Laparotomy was performed in general anesthesia on the day the patient was admitted. Intra-operative findings revealed diffuse purulent peritonitis; and about 40cm from the ileo-cecal valve a sharp chicken bone perforated the ileum at the anti-mesenteric side (Figure 1). The wall of that part of the ileum was thick, edematous and inflamed (Figure 2). The patient was treated with resection of the perforated distal ileum and end-to-end anastomosis of small bowel. The postoperative treatment went well and patient was discharged on the 6 th post-operative day.
Foreign bodies (FB) accidentally ingested mostly pass through the gastrointestinal tract (GT) without any consequences . The most common objects are dentures, fish bones, chicken bones, toothpicks, and cocktail sticks. A very small percentage perforates the GI tract, which may occur from mouth to anus. A definitive preoperative history of foreign body ingestion is uncertain .
Small bowel perforations by FB are rarely diagnosed preoperatively because clinical symptoms are usually non-specific and mimic other surgical conditions, such as appendicitis and caecal diverticulitis . Greater risk of perforation occurs at extreme ages, in those wearing dentures and orthodontic appliances , in patients with previous bowel pathology, or in alcoholic and psychiatric patients [6,7].
The risk of perforation is related to the length and the sharpness of the object .
Overeating, rapid eating, or a voracious appetite may be contributing factors for ingesting chicken bones. The mean time from ingestion to perforation was 10.4 days . Most perforations occur at the narrowing and angulations of the GI tract . The most common abdominal site of perforation is the distal ileum [1,4,10-12], caecum, and left colon [5,11,13,14], although an increased incidence of perforation has been reported in association with the Meckel diverticulum, the appendix, and/or mimicking diverticular disease [2,10,15].
The clinical presentation includes peritonitis, abdominal abscess formation , enterovesical fistulas, intestinal obstructions, and hemorrhage . The most common preoperative diagnoses were acute abdomen of uncertain origin . Our patient had a clinical presentation of acute abdomen with a suspicion of duodenal perforation.
Patients with FB perforations in the stomach, duodenum, and large intestine were significantly more likely to be febrile, to have chronic symptoms, to have a normal total white blood cell count, and to be asymptomatic or present with an abdominal mass or abscess, compared to those with FB perforations in the jejunum and ileum .
Although the imaging of findings can be nonspecific, the identification of a chicken bone with an associated mass or extraluminal collection of gas in patients with clinical signs of peritonitis, mechanical bowel obstruction, or pneumoperitoneum strongly suggests the diagnosis [9,13].

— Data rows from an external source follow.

Lemma run_measurements_record (ms : list Measurement) :
  NoDup (flat_map rom_keys ms) ->
  Forall (fun m => fle (Fin 0%Q) (normal_min m) = true
                   /\ fle (normal_min m) (normal_max m) = true) ms ->
  forall (rom rom' : gmap string float) (w w' : World),
  run_measurements ms rom w = Some (true, rom', w') ->
  (forall m, m ∈ ms ->
     exists mx mn,
       rom' !! (name m +:+ "_Max") = Some mx
       /\ rom' !! (name m +:+ "_Min") = Some mn
       /\ fle (Fin 0%Q) mn = true /\ fle mn mx = true)
  /\ (forall k, k ∉ flat_map rom_keys ms -> rom' !! k = rom !! k).
Proof.
  induction ms as [|m ms IH]; intros Hdup Hnormal rom rom' w w';
    cbn [run_measurements].
  { intros [= <- _]. split; [intros m Hm; inversion Hm | reflexivity]. }
  cbn [flat_map] in Hdup. apply NoDup_app in Hdup as (Hm & Hfresh & Hrest).
  apply Forall_cons in Hnormal as [[Hn0 Hn1] Hnormal].
  destruct (stop_at w (clock w)); [discriminate|].
  unfold record_measurement.
  destruct (measure_rom m w) as [[r w1]|] eqn:E; [|discriminate].
  set (rom1 := match r with
               | Some (max_val, min_val) =>
                   <[name m +:+ "_Min" := min_val]>
                     (<[name m +:+ "_Max" := max_val]> rom)
               | None =>
                   <[name m +:+ "_Min" := normal_min m]>
                     (<[name m +:+ "_Max" := normal_max m]> rom)
               end).
  assert (Hkeys : name m +:+ "_Max" <> name m +:+ "_Min").
  { unfold rom_keys in Hm. apply NoDup_cons in Hm as [Hm _].
    intros Heq. apply Hm. rewrite Heq. left. }
  assert (H1 : exists mx mn,
             rom1 = <[name m +:+ "_Min" := mn]> (<[name m +:+ "_Max" := mx]> rom)
             /\ fle (Fin 0%Q) mn = true /\ fle mn mx = true).
  { destruct r as [[mx mn]|].
    - apply measure_rom_ordered in E as [Hpos Hord].
      exists mx, mn. auto using positive_not_below_zero.
    - exists (normal_max m), (normal_min m). auto. }
  destruct H1 as (mx & mn & Hrom1 & Hpos & Hord). clearbody rom1.
  intros H. destruct (IH Hrest Hnormal _ _ _ _ H) as [Hin Hout]. split.
  - intros m' Hm'. apply elem_of_cons in Hm' as [-> | Hm']; [|apply Hin, Hm'].
    exists mx, mn. rewrite !Hout, Hrom1.
    + rewrite lookup_insert_ne, !lookup_insert_eq by (symmetry; exact Hkeys). auto.
    + apply Hfresh. right. left.
    + apply Hfresh. left.
  - intros k Hk. cbn [flat_map] in Hk. rewrite not_elem_of_app in Hk. destruct Hk as [Hk1 Hk2].
    rewrite Hout, Hrom1 by exact Hk2.
    unfold rom_keys in Hk1. rewrite !not_elem_of_cons in Hk1.
    destruct Hk1 as (K1 & K2 & _).
    rewrite !lookup_insert_ne by congruence. reflexivity.
Qed.
(** X17. The sales-rep summary has between one and ten rows, one per
    representative who sold. In each, the representative is one of the
    ten, the orders are at least one, the distinct customers are at
    least one and no more than the orders or the pool of a thousand,
    the average margin is between 6.67 and 60 and the average
    satisfaction between 1 and 5. *)
Theorem X17_sales_rep_performance {G : Type} `{NumPy G} `{!LawfulNumPy G}
  (g : G) :
  returns script
    (fun o _ =>
       (1 <= List.length (sales_rep_performance o) <= 10)%nat
       /\ forall t, In t (sales_rep_performance o) ->
            exists rep orders unique margin sat,
              col_str "Sales_Rep" t = Some rep /\ In rep sales_reps
              /\ col_int "Total_Orders" t = Some orders
              /\ col_int "Unique_Customers" t = Some unique
              /\ (1 <= unique <= orders)%Z /\ (unique <= 1000)%Z
              /\ col_float "Avg_Margin" t = Some margin
              /\ 6.67 <= margin <= 60
              /\ col_float "Avg_Customer_Satisfaction" t = Some sat
              /\ 1 <= sat <= 5) g.
Proof.
  eapply returns_weaken; [|apply script_spec].
  intros o g1 (Gd & _ & _ & T & _).
  pose proof (generated_rows_all _ Gd) as Rows.
  destruct (table_rows _ _ _ _ _ _ T) as (ks & N & Iks & _ & F).
  assert (Pk : forall k, In k ks -> In k sales_reps).
  { intros k I. apply Iks in I as (r & Ir & Er).
    destruct (row_keys r (Rows r Ir)) as (_ & _ & (p & Ep & Ip) & _).
    congruence. }
  split.
  - split.
    + destruct (generated_nonempty _ Gd) as (r & Ir).
      destruct (row_keys r (Rows r Ir)) as (_ & _ & (p & Ep & _) & _).
      eapply table_nonempty; [exact F|]. apply Iks. eauto.
    + apply (table_size ks sales_reps _ _ N Pk F).
  - intros t It. destruct (Forall2_In_r _ _ _ _ F It) as (k & Ik & Et).
    pose proof (group_nonempty string_dec _ k _ (proj1 (Iks k) Ik)) as NE.
    pose proof (group_rows string_dec (col_str "Sales_Rep") k _ _ Rows)
      as Gr.
    set (rows := filter (has_key string_dec (col_str "Sales_Rep") k)
                   (sales_data o)) in *.
    clearbody rows.
    destruct (rep_row_inv _ _ Et)
      as (Eo & _ & (m & Em & Ecm) & (c & Ec & Ecc) & (n & En & Ecn) & Ek).
    cbn [fst snd] in *.
    exists k, (count rows), n, (round2 m), (round2 c).
    split; [exact Ek|]. split; [apply Pk, Ik|].
    split; [exact Eo|]. split; [exact Ecn|].
    destruct (nunique_window "Customer_ID" rows n customers En NE)
      as [W1 W2].
    { intros r s I E. destruct (Gr r I) as [Rr _].
      destruct (row_keys r Rr) as (_ & (p & Ep & Ip) & _). congruence. }
    rewrite customers_length in W2.
    split; [exact W1|]. split; [exact W2|].
    split; [exact Ecm|].
    assert (Bm : 6.67 <= m <= 60).
    { apply (mean_window _ _ _ _ _ Em). intros r I.
      apply (row_measures r (proj1 (Gr r I))). }
    split.
    { split; [apply round2_ge; [exists 667%Z; reflexivity|apply Bm]|].
      apply round2_le; [apply (cents_Z 60)|apply Bm]. }
    split; [exact Ecc|].
    assert (Bc : 1 <= c <= 5).
    { apply (mean_window _ _ _ _ _ Ec). intros r I.
      apply (row_measures r (proj1 (Gr r I))). }
    split; [apply round2_ge; [apply (cents_Z 1)|apply Bc]|].
    apply round2_le; [apply (cents_Z 5)|apply Bc].
Qed.

Lemma X17_witness :
  returns script
    (fun o _ =>
       (1 <= List.length (sales_rep_performance o) <= 10)%nat
       /\ forall t, In t (sales_rep_performance o) ->
            exists rep orders unique margin sat,
              col_str "Sales_Rep" t = Some rep /\ In rep sales_reps
              /\ col_int "Total_Orders" t = Some orders
              /\ col_int "Unique_Customers" t = Some unique
              /\ (1 <= unique <= orders)%Z /\ (unique <= 1000)%Z
              /\ col_float "Avg_Margin" t = Some margin
              /\ 6.67 <= margin <= 60
              /\ col_float "Avg_Customer_Satisfaction" t = Some sat
              /\ 1 <= sat <= 5) [3#7].
Proof.
  exact (@X17_sales_rep_performance (list Q) tape_numpy tape_lawful [3#7]).
Defined.

(** ** The order of the keys *)

Section Sorting.

Context {K : Type} (leb : K -> K -> bool).

Hypothesis total : forall a b, leb a b = true \/ leb b a = true.
Hypothesis trans :
  forall a b c, leb a b = true -> leb b c = true -> leb a c = true.
Hypothesis antisym : forall a b, leb a b = true -> leb b a = true -> a = b.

The treatment usually involves resection of the bowel, although occasionally repair has been described . The lack of conditions pre-disposing accidental ingestion of FB and no specific history of FB are of interest in these cases .
During laparotomy we found diffuse purulent peritonitis. A tiny sharp-pointed object was found penetrating the inflamed portion of the distal ileum. Soon thereafter, a part of the shaft of a chicken bone was removed. We decided to do a resection of the distal ileum with primary anastomosis. The postoperative treatment went well.
Intestinal perforation by a chicken bone is rare and most often affects the left colon or distal ileum. The lack of history of ingestion and of detection of chicken bones preoperatively is of interest to be considered in the differential diagnosis of acute abdomen, which in this case was treated surgically.